Vida de satisfacciones
Para este prestigioso médico, la vida fue de muchas satisfacciones. “Tengo tantas cosas que contar. Parece mentira como pasaron los años”, sostuvo Mestas Nuñez, que aprendió “de oído” lo poco que sabe del quechua, que junto con el aymará era el idioma que hablaba su padre hasta los diez años, que es cuando aprendió el castellano. “No me preocupé en practicarlo, y tampoco ellos tenían interés en enseñarlo. Tampoco sé masticar las hojas de coca, las probé, pero no se hacer el bolo (aculli). En mi época todos las sabían masticar”, lamentó.
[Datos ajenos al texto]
(* ===== verification/DiffLinesCorrect.v ===== *)
(** * paneflow-textdiff: correctness of the line comparison

    [compare_lines] never panics, and what it returns is an edit script for the
    policy whose ranges are separated and trimmed.

    [combinations] enumerates exactly the strictly increasing index vectors, so
    [best_matching_alignment] is optimal; [flush] marks pairs in order, so
    [correct_changes_second_step] builds an edit script.

    The flush of the second step finds lines on both sides, so its
    [debug_assert!] holds; the whole comparison then runs without a panic and
    returns a separated and trimmed edit script for the policy. *)

From S2P Require Import Prelude DiffRange DiffText DiffChanges DiffChunks DiffLines.

(** ** Lines of one policy *)

Definition all_policy (p : ComparisonPolicy) (lines : list Line) : Prop :=
  Forall (λ line, policy line = p) lines.

Lemma line_eq_on p lines : all_policy p lines → eq_on lines.
Proof.
  intros Hp. pose proof (proj1 (Forall_forall _ _) Hp) as Hpol.
  assert (Heq : ∀ x y, x ∈ lines → y ∈ lines → eq_checked x y = Some ((line_hash x =? line_hash y)%N &&
    is_equals (content x) (content y) (policy x))).
  { intros x y Hx Hy. unfold eq_checked, line_eq. by rewrite (Hpol x Hx), (Hpol y Hy), bool_decide_true. }
  split; [intros x y Hx Hy; rewrite Heq by done; by eexists|..]; unfold partial_eq.
  - intros x Hx. rewrite Heq by done. simpl. by rewrite N.eqb_refl, is_equals_refl.
  - intros x y Hx Hy. rewrite !Heq by done. intros [Hh He]%andb_prop. simpl. rewrite N.eqb_eq in Hh.
    rewrite Hh, N.eqb_refl, (Hpol y Hy), <- (Hpol x Hx). simpl. by apply is_equals_sym.
  - intros x y z Hx Hy Hz. rewrite !Heq by done. intros [Hh He]%andb_prop [Hh' He']%andb_prop. simpl. rewrite N.eqb_eq in *.
    rewrite Hh, Hh', N.eqb_refl. simpl. eapply is_equals_trans; [done|].
    by rewrite (Hpol x Hx), <- (Hpol y Hy).
Qed.

Lemma lines_comparable p lines1 lines2 :
  all_policy p lines1 → all_policy p lines2 → Comparable lines1 lines2.
Proof.
  unfold all_policy. rewrite !Forall_forall. intros Hp1 Hp2 x y Hx Hy. unfold eq_checked, line_eq.
  rewrite (Hp1 x Hx), (Hp2 y Hy), bool_decide_true by done. by eexists.
Qed.

Lemma line_eq_true (a b : Line) : a ≡? b = true →
  policy a = policy b ∧ is_equals (content a) (content b) (policy a) = true.
Proof.
  unfold partial_eq, eq_checked, line_eq. case_bool_decide; simpl; [|done]. by intros [_ ?]%andb_prop.
Qed.

Lemma all_policy_slice p lines a n : all_policy p lines → all_policy p (take n (drop a lines)).
Proof. intros. by apply Forall_take, Forall_drop. Qed.

Lemma all_policy_new p (texts : list str) : all_policy p ((λ t, Line.new t p) <$> texts).
Proof. apply Forall_fmap, Forall_forall. done. Qed.

(** ** The boundary shift of lines *)

Lemma next_unimportant_line_spec lines offset count threshold :
  offset + count ≤ length lines →
  runs (next_unimportant_line lines offset count threshold) (λ o, ∀ i, o = Some i → i < count).
Proof.
  intros Hc. eapply runs_mono; [apply (runs_find_some _ _ (λ _, True))|].
  - intros i Hi%elem_of_seq. eapply runs_bind; [apply (runs_lookup _ _ (λ _, True)); [lia|done]|].
    done.
  - intros o Ho i [Hi%elem_of_seq _]%Ho. lia.
Qed.

Lemma prev_unimportant_line_spec lines offset count threshold :
  count ≤ offset + 1 → offset < length lines →
  runs (prev_unimportant_line lines offset count threshold) (λ o, ∀ i, o = Some i → i < count).
Proof.
  intros Hc Hl. eapply runs_mono; [apply (runs_find_some _ _ (λ _, True))|].
  - intros i Hi%elem_of_seq. rewrite checked_sub_some by lia. cbn [mbind option_bind].
    eapply runs_bind; [apply (runs_lookup _ _ (λ _, True)); [lia|done]|]. done.
  - intros o Ho i [Hi%elem_of_seq _]%Ho. lia.
Qed.

Lemma combine_shift_bounds forward backward f b d :
  (∀ i, forward = Some i → i ≤ f) → (∀ i, backward = Some i → i ≤ b) →
  combine_shift forward backward = Some d → (- Z.of_nat b ≤ d ≤ Z.of_nat f)%Z.
Proof.
  intros Hf Hb. destruct forward as [n|], backward as [m|];
    try pose proof (Hf _ eq_refl); try pose proof (Hb _ eq_refl); simpl;
    try destruct n; try destruct m; intros; simplify_eq; lia.
Qed.

Section shift.
Context (lines1 lines2 : list Line).
Let shift_ok (f b : nat) (m : option (option Z)) : Prop :=
  runs m (λ o, ∀ d, o = Some d → (- Z.of_nat b ≤ d ≤ Z.of_nat f)%Z).

(** Both shifts scan [f + 1] lines forward from one boundary and [b + 1]
    backward from another. *)
Lemma scan_both_spec lines from to f b threshold :
  from + f < length lines → b < to → to ≤ length lines →
  shift_ok f b (
    forward ← next_unimportant_line lines from (f + 1) threshold;
    before ← checked_sub to 1;
    backward ← prev_unimportant_line lines before (b + 1) threshold;
    Some (combine_shift forward backward)).
Proof.
  intros. eapply runs_bind; [apply next_unimportant_line_spec; lia|]. intros fo Hfo.
  rewrite checked_sub_some by lia. cbn [mbind option_bind].
  eapply runs_bind; [apply prev_unimportant_line_spec; lia|]. intros ba Hba. simpl in *.
  intros d. apply combine_shift_bounds.
  - intros i ?%Hfo. lia.
  - intros i ?%Hba. lia.
Qed.

Lemma shift_at_thresholds_spec thresholds touch_left f b r1 r2 :
  boundary (length lines1) (length lines2) touch_left f b r1 r2 →
  runs (shift_at_thresholds lines1 lines2 thresholds touch_left f b r1 r2)
    (λ d, (- Z.of_nat b ≤ d ≤ Z.of_nat f)%Z).
Proof.
  intros Hb. induction thresholds as [|t ts IH]; simpl; [lia|].
  destruct Hb as [Hl1 Hl2 [] [] ?? He1 He2 Ht].
  eapply runs_bind.
  - apply scan_both_spec; destruct touch_left; simpl; lia.
  - intros [d|] Hd; simpl; [by apply Hd|]. eapply runs_bind.
    + apply scan_both_spec; destruct touch_left; simpl; lia.
    + intros [d|] Hd'; simpl; [by apply Hd'|done].
Qed.

#[export] Instance line_boundary_shift_laws :
  @BoundaryShiftLaws (length lines1) (length lines2) (line_boundary_shift lines1 lines2).
Proof. intros ?????. apply shift_at_thresholds_spec. Qed.
End shift.

(** ** The big lines and their indexes *)

Record big_ok (lines big : list Line) (indexes : list nat) (base : nat) : Prop := {
  big_length : length big = length indexes;
  big_at k i : indexes !! k = Some i → base ≤ i ∧ i - base < length lines ∧
    big !! k = lines !! (i - base);
  big_sorted k k' i i' : indexes !! k = Some i → indexes !! k' = Some i' → k < k' → i < i' }.

Lemma big_lines_from_spec base lines threshold big indexes :
  big_lines_from base lines threshold = (big, indexes) → big_ok lines big indexes base.
Proof.
  revert base big indexes. induction lines as [|l lines IH]; intros base big indexes; simpl.
  { intros [= <- <-]. split; [done| |]; intros k; [intros i Hk|intros k' i i' Hk];
      by rewrite lookup_nil in Hk. }
  destruct (big_lines_from (S base) lines threshold) as [big' idx'] eqn:Hb.
  apply IH in Hb as [Hlen Hat Hsort].
  assert (∀ k i, idx' !! k = Some i → base < i ∧ i - base < S (length lines) ∧
            big' !! k = (l :: lines) !! (i - base)) as Hat'.
  { intros k i Hk. destruct (Hat k i Hk) as (?&?&->).
    replace (i - base) with (S (i - S base)) by lia. simpl. split_and!; lia || done. }
  destruct (_ <? _); intros [= <- <-].
  - split; [simpl; lia| |].
    + intros [|k] i; simpl.
      * intros [= <-]. rewrite Nat.sub_diag. split_and!; lia || done.
      * intros Hk. destruct (Hat' k i Hk) as (?&?&?). split_and!; lia || done.
    + intros [|k] [|k'] i i'; simpl; try lia.
      * intros [= <-] Hk' _. destruct (Hat' _ _ Hk'); lia.
      * intros Hk Hk' ?. eapply Hsort; [done..|lia].
  - split; [done| |done]. intros k i Hk. destruct (Hat' k i Hk) as (?&?&?).
    split_and!; lia || done.
Qed.

Lemma big_lines_from_policy p base lines threshold :
  all_policy p lines → all_policy p (fst (big_lines_from base lines threshold)).
Proof.
  intros Hp. revert base. induction Hp as [|l lines Hl _ IH]; intros base; simpl; [constructor|].
  specialize (IH (S base)). destruct (big_lines_from (S base) lines threshold).
  destruct (_ <? _); simpl; [by constructor|done].
Qed.

(** ** Matching a gap *)

Section smart.
Context `{MyersDiffLaws} (p : ComparisonPolicy) (lines1 lines2 : list Line).
Context (Hp1 : all_policy p lines1) (Hp2 : all_policy p lines2).
Let E := item_eq lines1 lines2.

Lemma item_eq_slice a1 n1 a2 n2 i j :
  item_eq (take n1 (drop a1 lines1)) (take n2 (drop a2 lines2)) i j → E (a1 + i) (a2 + j).
Proof.
  intros (x&y&Hx&Hy&Hxy). exists x, y. rewrite <-!lookup_drop. split_and!; [| |done].
  - destruct (decide (i < n1)); [by rewrite lookup_take_lt in Hx by done|].
    by rewrite lookup_take_ge in Hx by lia.
  - destruct (decide (j < n2)); [by rewrite lookup_take_lt in Hy by done|].
    by rewrite lookup_take_ge in Hy by lia.
Qed.

(** The builder stays correct and does not move past the end of the gap. *)
Definition builder_at (b : ChangeBuilder.t) (p1 p2 : nat) : Prop :=
  ChangeBuilderFacts.ok E b ∧
  ChangeBuilder.len1 b = length lines1 ∧ ChangeBuilder.len2 b = length lines2 ∧
  ChangeBuilder.index1 b ≤ p1 ∧ ChangeBuilder.index2 b ≤ p2.

Lemma builder_at_mono b p1 p2 q1 q2 :
  builder_at b p1 p2 → p1 ≤ q1 → p2 ≤ q2 → builder_at b q1 q2.
Proof. intros (?&?&?&?&?) ??. unfold builder_at. split_and!; try done; lia. Qed.

Lemma mark_equal_at b i1 i2 e1 e2 :
  builder_at b i1 i2 → gap E i1 i2 e1 e2 →
  runs (ChangeBuilder.mark_equal b i1 i2 e1 e2) (λ b', builder_at b' e1 e2).
Proof.
  intros (?&Hl1&Hl2&?&?) Hg.
  eapply runs_mono; [by apply (ChangeBuilderFacts.builder_mark_equal_spec E)|].
  intros b' (?&?&?&?&?&_). unfold builder_at. split_and!; try done; congruence.
Qed.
Fue miembro del Círculo Médico de Misiones Zona Sur, pero “me dediqué a trabajar, por lo general desde las 6 a las 22, entonces no tenía tiempo para ocupar cargos. No podría haber podido hacer lo que hice si no venía a este país. Me hice el propósito era que cuando venía acá iba a darle a mis hijos el estudio que se merecían. Mis padres vivían en el campo, y aprendieron de la conducta de los animales, para quienes no existe feriado, porque todos comen. Esa política me sirvió porque los pacientes no pueden esperar un feriado. Pero fui un poco exagerado porque, por actuar así, no conocí ni el Teatro Colón, de Buenos Aires, habiendo vivido un tiempo allí. Conozco Europa, un poco de África, pero me faltó Perú. No conozco más que mi pueblo y los lugares por los que pasaba. Me gustaría pasar allí unas vacaciones, porque ahora sí, me las puedo tomar”.
Confió que su esposa, que hasta el último momento fue socia de la SADEM, escribió varios libros sobre “nuestras andanzas. Nunca supe que se dedicaba a escribir, porque lo hacía por la noche, hasta que a los 60 años se le ocurrió publicar” sus obras.